Romantic relationships are complex. The dynamic between Jason and Jenna might be worlds apart from the way Michael and Maria operate.
“That’s why when we train students clinically, we say there are three “clients” when you’re seeing a couple in therapy. There are the two partners, and then there is their interaction,” Randall says.
Coping with stress is a challenge for anyone. Dealing with stressors as a couple can be even more complicated. But in addition to the normal stress of day-to-day life, couples who are members of minority groups often face additional pressures. One focus of Randall’s lab is the unique stress same-sex couples may encounter. This includes harassment, discrimination and lack of family support due to their sexual orientation.
In a study funded by the National Council on Family Relations, Randall recruited same-sex couples to report on their daily stress. One factor she examined was internalized homophobia. The study showed that individuals with higher levels of internalized homophobia also reported higher amounts of stress in other areas, such as work and finances. Conversely, those who were more “out” about their sexual orientation reported less stress.
Randall also looked at how couples’ stress affected their relationship quality. On days when individuals reported feeling particularly stressed, they felt their relationship quality had worsened, too.
Randall’s research has shown that in heterosexual and same-sex couples alike, a little understanding goes a long way. Responding empathetically when a partner brings up stressful topics not only helps alleviate that stress, but can even have positive effects on reported symptoms of depression and anxiety. Empathetic behaviors can include nonverbal communications, like head nodding and leaning in to one another. These nonverbal listening cues offer a way to easily infuse empathy into conversations with a stressed-out significant other.
In Jenna and Jason’s case, there was likely room for improvement on both sides. Perhaps Jason could have been mindful in how he expressed his stress to Jenna. And Jenna could have been more patient and understanding, providing a space for Jason to vent about his job. Randall says that couples who face stressors together, as “our” stress, have shown to have better outcomes.
“Relationships take work. It’s finding the right person you want to do the work with,” says Randall.
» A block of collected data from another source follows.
(** * DataLabel invoice processor: a shallow embedding of [app.py]

    The development follows the script: the text operations it relies on
    ([str.strip], [str.upper], [re.search], [json.loads]), its helper
    functions [normalize_field_names] and [extract_tracking_number], the
    retrying [process_pdf], the batch loop and the CSV export.  The
    statements about them come after the definitions.

    Representation choices.
    - A Python [str] is represented by the [string] of its UTF-8 bytes.
      The two regular expressions of the script only mention ASCII
      characters, so matching on bytes selects the same spans as matching
      on code points.  [str.strip] and [str.upper] work on characters:
      the text is cut into its code points, white space is what
      [str.isspace] accepts, and the upper case of a character is taken
      from the table of CPython.
    - A Python [dict] is an association list in insertion order with
      pairwise distinct keys; [dict_set] is item assignment.
    - [re.search] and [json.loads] are modelled by a matcher and a decoder
      written here after the behaviour of CPython.
    - The services the script calls (pdf2image, PIL, the OpenAI client,
      the file system, Streamlit) are represented by what they deliver in
      each attempt, an [attempt_world], and by the trace of the effects
      the script performs on them.  Nothing is assumed about what they
      deliver; the statements hold for every world.
    - What pandas writes for a value that is present in a cell (numbers,
      nested values, quoting) is a parameter of the export, [show]. *)

From Stdlib Require Import Ascii NArith Lia.
From Stdlib Require Import Numbers.DecimalString.
From stdpp Require Import gmap strings list sorting.

(** ** Characters and text *)

Module Text.

Definition code (c : ascii) : N := N_of_ascii c.

Definition in_range (lo hi : N) (c : ascii) : bool :=
  ((lo <=? code c) && (code c <=? hi))%N.

Definition is_digit (c : ascii) : bool := in_range 48 57 c.
Definition is_upper (c : ascii) : bool := in_range 65 90 c.
Definition is_lower (c : ascii) : bool := in_range 97 122 c.

Fixpoint forallb (p : ascii -> bool) (s : string) : bool :=
  match s with
  | EmptyString => true
  | String c s' => p c && forallb p s'
  end.

Definition occurs (c : ascii) (s : string) : bool :=
  negb (forallb (fun x => negb (Ascii.eqb x c)) s).

(** [str(n)] for a non-negative integer *)
Definition decimal (n : nat) : string :=
  NilEmpty.string_of_uint (Nat.to_uint n).

Fixpoint join (sep : string) (l : list string) : string :=
  match l with
  | [] => EmptyString
  | [x] => x
  | x :: l' => x +:+ sep +:+ join sep l'
  end.

End Text.

(** ** The fragment of [re] the script uses

    A pattern is a sequence of items; each item tests single characters.
    [match_here] is the backtracking matcher anchored at the start of the
    text: a greedy star first tries to take one more character and falls
    back to the rest of the pattern when that fails.  [search] is
    [re.search]: the leftmost position where [match_here] succeeds. *)

Module Re.

Inductive item :=
| One (p : ascii -> bool)               (* a literal or a class *)
| Times (p : ascii -> bool) (n : nat)   (* [p{n}] *)
| Star (p : ascii -> bool).             (* greedy [p*] *)

Definition pattern := list item.

(** [p{n}] followed by the rest of the pattern, [k] *)
Fixpoint times (p : ascii -> bool) (k : string -> option string)
    (n : nat) (s : string) : option string :=
  match n with
  | O => k s
  | S n' =>
      match s with
      | String c s' => if p c then String c <$> times p k n' s' else None
      | EmptyString => None
      end
  end.

(** Greedy [p*] followed by the rest of the pattern, [k] *)
Fixpoint star (p : ascii -> bool) (k : string -> option string)
    (s : string) : option string :=
  match s with
  | String c s' =>
      if p c then
        match star p k s' with
        | Some m => Some (String c m)
        | None => k s
        end
      else k s
  | EmptyString => k s
  end.

Fixpoint match_here (pat : pattern) (s : string) : option string :=
  match pat with
  | [] => Some EmptyString
  | One p :: pat' =>
      match s with
      | String c s' =>
          if p c then String c <$> match_here pat' s' else None
      | EmptyString => None
      end
  | Times p n :: pat' => times p (match_here pat') n s
  | Star p :: pat' => star p (match_here pat') s
  end.

(** [re.search(pat, s)]; the result is [match.group(0)]. *)
Fixpoint search (pat : pattern) (s : string) : option string :=
  match match_here pat s with
  | Some m => Some m
  | None =>
      match s with
      | String _ s' => search pat s'
      | EmptyString => None
      end
  end.

Definition lit (c : ascii) : item := One (Ascii.eqb c).
Definition any : ascii -> bool := fun _ => true.

End Re.

(** ** [extract_tracking_number] (app.py, lines 86-89) *)

Definition upper_or_digit (c : ascii) : bool :=
  Text.is_upper c || Text.is_digit c.

(** [r'1Z[A-Z0-9]{16}'] *)
Definition tracking_pattern : Re.pattern :=
  [Re.lit "1"%char; Re.lit "Z"%char; Re.Times upper_or_digit 16].

Definition no_tracking : string := "No Tracking Number Found".

Definition extract_tracking_number (text : string) : string :=
  match Re.search tracking_pattern text with
  | Some m => m
  | None => no_tracking
  end.

(** ** JSON values and Python dictionaries *)

#[warnings="-register-all"]
Inductive json :=
| JNull
| JBool (b : bool)
| JNum (literal : string)   (* the numeric literal as written *)
| JStr (s : string)
| JArr (items : list json)
| JObj (members : list (string * json)).

(** A [dict] with [str] keys, in insertion order. *)
Definition dict := list (string * json).

Fixpoint dict_get (d : dict) (k : string) : option json :=
  match d with
  | [] => None
  | (k', v) :: d' => if String.eqb k' k then Some v else dict_get d' k
  end.

(** [d[k] = v]: an existing key keeps its position, a new key goes last. *)
Fixpoint dict_set (d : dict) (k : string) (v : json) : dict :=
  match d with
  | [] => [(k, v)]
  | (k', v') :: d' =>
      if String.eqb k' k then (k', v) :: d' else (k', v') :: dict_set d' k v
  end.

Definition dict_keys (d : dict) : list string := d.*1.

(** The invariant of a Python dictionary: no key occurs twice. *)
Definition dict_wf (d : dict) : Prop := NoDup (dict_keys d).

(** ** [json.loads]

    The decoder of the standard library, as a lexer followed by a
    pushdown parser.  It accepts what CPython's decoder accepts: the
    JSON grammar with white space [" \t\n\r"], the extra constants [NaN],
    [Infinity] and [-Infinity], strict strings (no raw control
    characters), and duplicate member names, where the last value wins.
    A number is kept as its literal; Python would convert it.  The limits
    of the interpreter (nesting depth, length of integer literals) are
    not modelled. *)

Module Json.

Inductive token :=
| TLBrace | TRBrace | TLBracket | TRBracket | TColon | TComma
| TScalar (v : json).

(** A piece of a string literal: a character written as such, or the
    16-bit unit of a [\uXXXX] escape. *)
Inductive piece :=
| Raw (c : ascii)
| Esc (u : N).

Inductive lex_state :=
| LDefault
| LBare (acc : list ascii)                 (* number or constant, reversed *)
| LString (acc : list piece)               (* reversed *)
| LEscape (acc : list piece)               (* after a backslash *)
| LHex (acc : list piece) (n : nat) (u : N). (* [n] hex digits read *)

Definition byte (n : N) : ascii := ascii_of_N n.

(** UTF-8 encoding of a code point (a lone surrogate is encoded like any
    other three-byte code point). *)
Definition utf8 (u : N) : string :=
  (if u <? 128 then String (byte u) EmptyString
   else if u <? 2048 then
     String (byte (192 + u / 64)) (String (byte (128 + u mod 64)) EmptyString)
   else if u <? 65536 then
     String (byte (224 + u / 4096))
       (String (byte (128 + (u / 64) mod 64))
          (String (byte (128 + u mod 64)) EmptyString))
   else
     String (byte (240 + u / 262144))
       (String (byte (128 + (u / 4096) mod 64))
          (String (byte (128 + (u / 64) mod 64))
             (String (byte (128 + u mod 64)) EmptyString))))%N.

Definition is_high (u : N) : bool := ((55296 <=? u) && (u <=? 56319))%N.
Definition is_low (u : N) : bool := ((56320 <=? u) && (u <=? 57343))%N.

(** A high surrogate escape directly followed by a low surrogate escape
    is one code point. *)
Fixpoint build (ps : list piece) : string :=
  match ps with
  | [] => EmptyString
  | Raw c :: ps' => String c (build ps')
  | Esc hi :: ps' =>
      match ps' with
      | Esc lo :: ps'' =>
          if is_high hi && is_low lo
          then utf8 (65536 + (hi - 55296) * 1024 + (lo - 56320))%N +:+ build ps''
          else utf8 hi +:+ build ps'
      | _ => utf8 hi +:+ build ps'
      end
  end.

Definition hex_value (c : ascii) : option N :=
  if Text.is_digit c then Some (Text.code c - 48)%N
  else if Text.in_range 65 70 c then Some (Text.code c - 55)%N
  else if Text.in_range 97 102 c then Some (Text.code c - 87)%N
  else None.

Definition is_ws (c : ascii) : bool :=
  Ascii.eqb c " " || Ascii.eqb c "009" || Ascii.eqb c "010" || Ascii.eqb c "013".

(** Characters of numbers and constants. *)
Definition is_bare (c : ascii) : bool :=
  Text.is_digit c || Text.is_upper c || Text.is_lower c
  || Ascii.eqb c "-" || Ascii.eqb c "+" || Ascii.eqb c ".".

Fixpoint drop_digits (s : string) : string :=
  match s with
  | String c s' => if Text.is_digit c then drop_digits s' else s
  | EmptyString => EmptyString
  end.

Definition starts_with_digit (s : string) : bool :=
  match s with
  | String c _ => Text.is_digit c
  | EmptyString => false
  end.

(** Nothing, or [e]/[E], an optional sign and at least one digit, up to
    the end of the literal. *)
Definition exponent_ok (s : string) : bool :=
  match s with
  | EmptyString => true
  | String e s' =>
      if Ascii.eqb e "e" || Ascii.eqb e "E" then
        let digits :=
          match s' with
          | String sg s'' =>
              if Ascii.eqb sg "-" || Ascii.eqb sg "+" then s'' else s'
          | EmptyString => s'
          end in
        starts_with_digit digits && String.eqb (drop_digits digits) EmptyString
      else false
  end.

(** An optional dot with at least one digit, then the exponent. *)
Definition fraction_ok (s : string) : bool :=
  match s with
  | String c s' =>
      if Ascii.eqb c "."
      then starts_with_digit s' && exponent_ok (drop_digits s')
      else exponent_ok s
  | EmptyString => true
  end.

(** An optional minus sign, then [0] or a digit sequence without a
    leading zero, then the optional fraction and exponent. *)
Definition number_ok (s : string) : bool :=
  let s := match s with
           | String c s' => if Ascii.eqb c "-" then s' else s
           | EmptyString => s
           end in
  match s with
  | String c s' =>
      if Ascii.eqb c "0" then fraction_ok s'
      else if Text.is_digit c then fraction_ok (drop_digits s')
      else false
  | EmptyString => false
  end.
There’s no magic bullet for coping with stress in relationships. But for couples who want a strong and lasting partnership, Randall offers her top five tips below:
1. Remember – your emotions are linked to your partner's. You both share and experience each other's good and bad days, a phenomenon psychologists call emotional co-regulation.
2. Be aware that your stress can impact your partner's experience of stress, having a sort of “stress spill-over” effect.
3. You and your partner can learn to jointly cope with stress to combat its negative effects on you and your relationship. Take time to listen, empathize or problem-solve with your partner – a practice psychologists describe as positive dyadic coping.
4. Despite having stressful days (and maybe weeks), it’s important to make time for your significant other. Spending time with your partner is not just about quantity. The quality of that time matters for your relationship satisfaction.
5. Turning "me" into "we" can have a lasting positive impact on your relationship and health.